# ASSIGNMENT
Write out, unaltered, each line from the top of the records below down to the line where "From stdpp Require" appears, that line included.

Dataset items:
(** * DeclarativeUI development task runner ([tasks.py])

    A shallow embedding of the task runner and the properties of its
    dispatcher, its process executor and its actions.

    The script talks to the outside world in four ways: it prints, it runs
    shell commands, it reads and changes the file system, and it changes the
    working directory of its own process.  All of this is threaded through a
    [World]; the behaviour of the external tools is an oracle, [shell], about
    which nothing is assumed.

    Scope of the model.  A child process always comes back, with an exit
    status and the bytes it wrote to the two pipes; decoding them as text can
    fail, as it does in [subprocess.run(..., text=True)].  The file system
    knows directories and regular files; the library calls on it raise where
    Python raises [FileExistsError], [FileNotFoundError] and
    [NotADirectoryError].  Symbolic links, permissions and a full disk are not
    modelled, and [print] always succeeds. *)

From stdpp Require Import gmap strings list fin_maps pretty.

Local Open Scope Z_scope.

(** ** The operating system as the script sees it *)

(** A path is the list of its components below some fixed root; the relative
    name ["build"] is resolved against the working directory. *)
Abbreviation path := (list string).

Inductive node : Type :=
  | File
  | Dir.

#[global] Instance node_eq_dec : EqDecision node.
Proof. solve_decision. Defined.

Abbreviation FileSystem := (gmap (list string) node).

(** What a child process leaves behind when it exits: its status and the
    bytes it wrote to the two captured pipes. *)
Record Exited : Type := mkExited {
  status : Z;
  out_bytes : string;
  err_bytes : string
}.

(** The codec of [text=True]: the encoding of the locale with strict error
    handling, then the translation of line ends.  [decode b] is the text of
    the bytes [b], and [None] where Python raises [UnicodeDecodeError]. *)
Class Codec : Type := { decode : string → option string }.

(** What [subprocess.run(..., capture_output=True, text=True)] hands back:
    the status and the two streams as text. *)
Record CompletedProcess : Type := mkCompleted {
  returncode : Z;
  stdout : string;
  stderr : string
}.

(** The Python exceptions that the modelled calls can raise. *)
Inductive exn : Type :=
  | CalledProcessError (cmd : string) (rc : Z) (out err : string)
  | FileExistsError (p : path)
  | FileNotFoundError (p : path)
  | NotADirectoryError (p : path)
  | UnicodeDecodeError (data : string)
  | IndexError.

(** What an observer of the process sees, in order: lines written by
    [print], and child processes started (with the directory they ran in). *)
Inductive event : Type :=
  | EPrint (s : string)
  | ERun (cmd : string) (dir : path).

#[global] Instance event_eq_dec : EqDecision event.
Proof. solve_decision. Defined.

Record World (E : Type) : Type := mkWorld {
  fs : FileSystem;
  cwd : path;
  env : E;
  trace : list event
}.
Arguments mkWorld {E} _ _ _ _.
Arguments fs {E} _.
Arguments cwd {E} _.
Arguments env {E} _.
Arguments trace {E} _.

(** [w] after the events [evs], nothing else changed. *)
Definition emit {E : Type} (evs : list event) (w : World E) : World E :=
  mkWorld (fs w) (cwd w) (env w) (trace w ++ evs).

Definition set_cwd {E : Type} (p : path) (w : World E) : World E :=
  mkWorld (fs w) p (env w) (trace w).

Definition set_fs {E : Type} (f : FileSystem) (w : World E) : World E :=
  mkWorld f (cwd w) (env w) (trace w).

(** The lines printed and the commands started, read off a trace. *)
Definition printed (t : list event) : list string :=
  omap (λ e, match e with EPrint s => Some s | ERun _ _ => None end) t.

Definition commands (t : list event) : list string :=
  omap (λ e, match e with ERun c _ => Some c | EPrint _ => None end) t.

(** The events of [w'] that came after those of [w]. *)
Definition since {E : Type} (w w' : World E) : list event :=
  drop (length (trace w)) (trace w').

(** ** Computations: state plus exceptions *)

Inductive outcome (A : Type) : Type :=
  | Ok (a : A)
  | Raise (e : exn).
Arguments Ok {A} _.
Arguments Raise {A} _.

Definition M (E A : Type) : Type := World E → outcome A * World E.

#[global] Instance M_ret {E : Type} : MRet (M E) := λ A a w, (Ok a, w).

#[global] Instance M_bind {E : Type} : MBind (M E) := λ A B k m w,
  match m w with
  | (Ok a, w') => k a w'
  | (Raise e, w') => (Raise e, w')
  end.

(** [try: body except handler]: an exception for which [handler] has a
    clause is handled in the world the body left behind; any other one goes
    on to the caller. *)
Definition try_except {E A : Type} (body : M E A) (handler : exn → option (M E A)) : M E A :=
  λ w, match body w with
       | (Ok a, w') => (Ok a, w')
       | (Raise e, w') =>
           match handler e with
           | Some h => h w'
           | None => (Raise e, w')
           end
       end.
(** [s.split(c)[0]]: the text before the first [c]. *)
Fixpoint before_char (c : ascii) (s : string) : string :=
  match s with
  | EmptyString => EmptyString
  | String d s' => if Ascii.eqb c d then EmptyString else String d (before_char c s')
  end.

(** [s.startswith(p)] *)
Fixpoint startswith (p s : string) : bool :=
  match p, s with
  | EmptyString, _ => true
  | String a p', String b s' => Ascii.eqb a b && startswith p' s'
  | String _ _, EmptyString => false
  end.

(** [needle in hay] *)
Fixpoint contains (needle hay : string) : bool :=
  startswith needle hay ||
  match hay with
  | EmptyString => false
  | String _ hay' => contains needle hay'
  end.

(** [s[:n]] *)
Fixpoint take (n : nat) (s : string) : string :=
  match n, s with
  | S n', String c s' => String c (take n' s')
  | _, _ => EmptyString
  end.

(** [s[n:]] *)
Fixpoint drop (n : nat) (s : string) : string :=
  match n, s with
  | S n', String _ s' => drop n' s'
  | _, _ => s
  end.

(** [s[a:b]] for [0 <= a], [0 <= b] *)
Definition slice (a b : nat) (s : string) : string := take (b - a) (drop a s).

(** Truthiness of an optional string: [None] and the empty string are
    false. *)
Definition truthy (o : option string) : bool :=
  match o with
  | Some (String _ _) => true
  | _ => false
  end.

(** The value of a field known to be a string; [None] only arises where the
    source has already tested the field. *)
Definition str_of (o : option string) : string := default EmptyString o.

(** [int(s)] on a string: surrounding white space, an optional sign, then
    decimal digits that single underscores may separate.  [None] stands for
    [ValueError].  The interpreter's limit on the number of digits (4300
    unless it is configured otherwise) is not modelled: the facts about
    numbers read from arbitrary text are stated for texts within it. *)
Fixpoint int_digits (s : string) (acc : Z) (after_digit : bool) : option Z :=
  match s with
  | EmptyString => if after_digit then Some acc else None
  | String c s' =>
      if is_digit c
      then int_digits s' (10 * acc + Z.of_nat (nat_of_ascii c - 48))%Z true
      else if Ascii.eqb c "_" && after_digit then
        match s' with
        | EmptyString => None
        | String _ _ => int_digits s' acc false
        end
      else None
  end.

Definition int (s : string) : option Z :=
  match rstrip_with is_int_space (lstrip_with is_int_space s) with
  | String "-" t => option_map Z.opp (int_digits t 0%Z false)
  | String "+" t => int_digits t 0%Z false
  | t => int_digits t 0%Z false
  end.

(** [str(n)] for a natural number. *)
Definition str_of_nat (n : nat) : string :=
  DecimalString.NilEmpty.string_of_uint (Nat.to_uint n).

End Py.

(** ** Regular expressions of the [re] module

    The patterns of the sources use literals, character classes, sequence,
    alternation, [?], [*] and [+] on a character class, one capture group
    and [$].  [run] is the backtracking matcher: the list of ways the pattern
    can match at the start of the input, in the order [re] tries them (greedy
    choices first), each with the captured group and the rest of the input. *)

Module Re.

Inductive regex : Type :=
| Chr (f : ascii -> bool)          (* one character of a class *)
| Lit (w : string)                 (* a literal, subject to IGNORECASE *)
| Seq (a b : regex)
| Alt (a b : regex)
| Opt (a : regex)                  (* a? *)
| Star (f : ascii -> bool)         (* [class]* *)
| Plus (f : ascii -> bool)         (* [class]+ *)
| Group (a : regex)                (* ( a ), group 1 *)
| Dollar.                          (* $ *)

(** State of a match attempt: group 1 and the input still to be read. *)
Definition state : Type := option string * string.

(** Two characters are the same, or under [re.IGNORECASE] the same letter
    in either case, on ASCII text. *)
Definition chr_eq (ignorecase : bool) (a b : ascii) : bool :=
  if ignorecase then Ascii.eqb (Py.lower_char a) (Py.lower_char b)
  else Ascii.eqb a b.
(* ===== verification/_CoqProject ===== *)
-Q . S2P
Prelude.v
Bytes.v
Network.v
Platform.v
Async.v
Resume.v
TxProbe.v
TxTrace.v
Ring.v
HandshakeProbe.v
TxBuffers.v
TxQueue.v
TxQueueSpec.v
TxQueueRefine.v
TxQueueProps.v
TxSystem.v
Lmac.v
LmacProps.v
Locks.v
KeySlots.v
RxPath.v
Stack.v
StackProps.v
RxRouter.v
Foa.v
Eapol.v
Rsn.v
Bss.v
Sta.v
Scan.v
StaRouter.v
Connect.v
ConnectBuilt.v
ConnectFacts.v
ConnectTrace.v
ConnectProps.v
StaKeys.v
StaRunner.v
StaRunnerFacts.v
StaRunnerProps.v
OffChannelProps.v
StaSystem.v
StaSystemFacts.v
StaSystemProps.v
StaScan.v
StaScanProps.v
Compose.v
StaTask.v
StaTaskFacts.v
StaTaskProps.v
AwdlSync.v
Awdl.v
PeerCache.v
AwdlSession.v
AwdlProps.v
AwdlTypes.v
Interfaces.v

# ANSWER FOR THE TASK
(** * DeclarativeUI development task runner ([tasks.py])

    A shallow embedding of the task runner and the properties of its
    dispatcher, its process executor and its actions.

    The script talks to the outside world in four ways: it prints, it runs
    shell commands, it reads and changes the file system, and it changes the
    working directory of its own process.  All of this is threaded through a
    [World]; the behaviour of the external tools is an oracle, [shell], about
    which nothing is assumed.

    Scope of the model.  A child process always comes back, with an exit
    status and the bytes it wrote to the two pipes; decoding them as text can
    fail, as it does in [subprocess.run(..., text=True)].  The file system
    knows directories and regular files; the library calls on it raise where
    Python raises [FileExistsError], [FileNotFoundError] and
    [NotADirectoryError].  Symbolic links, permissions and a full disk are not
    modelled, and [print] always succeeds. *)

From stdpp Require Import gmap strings list fin_maps pretty.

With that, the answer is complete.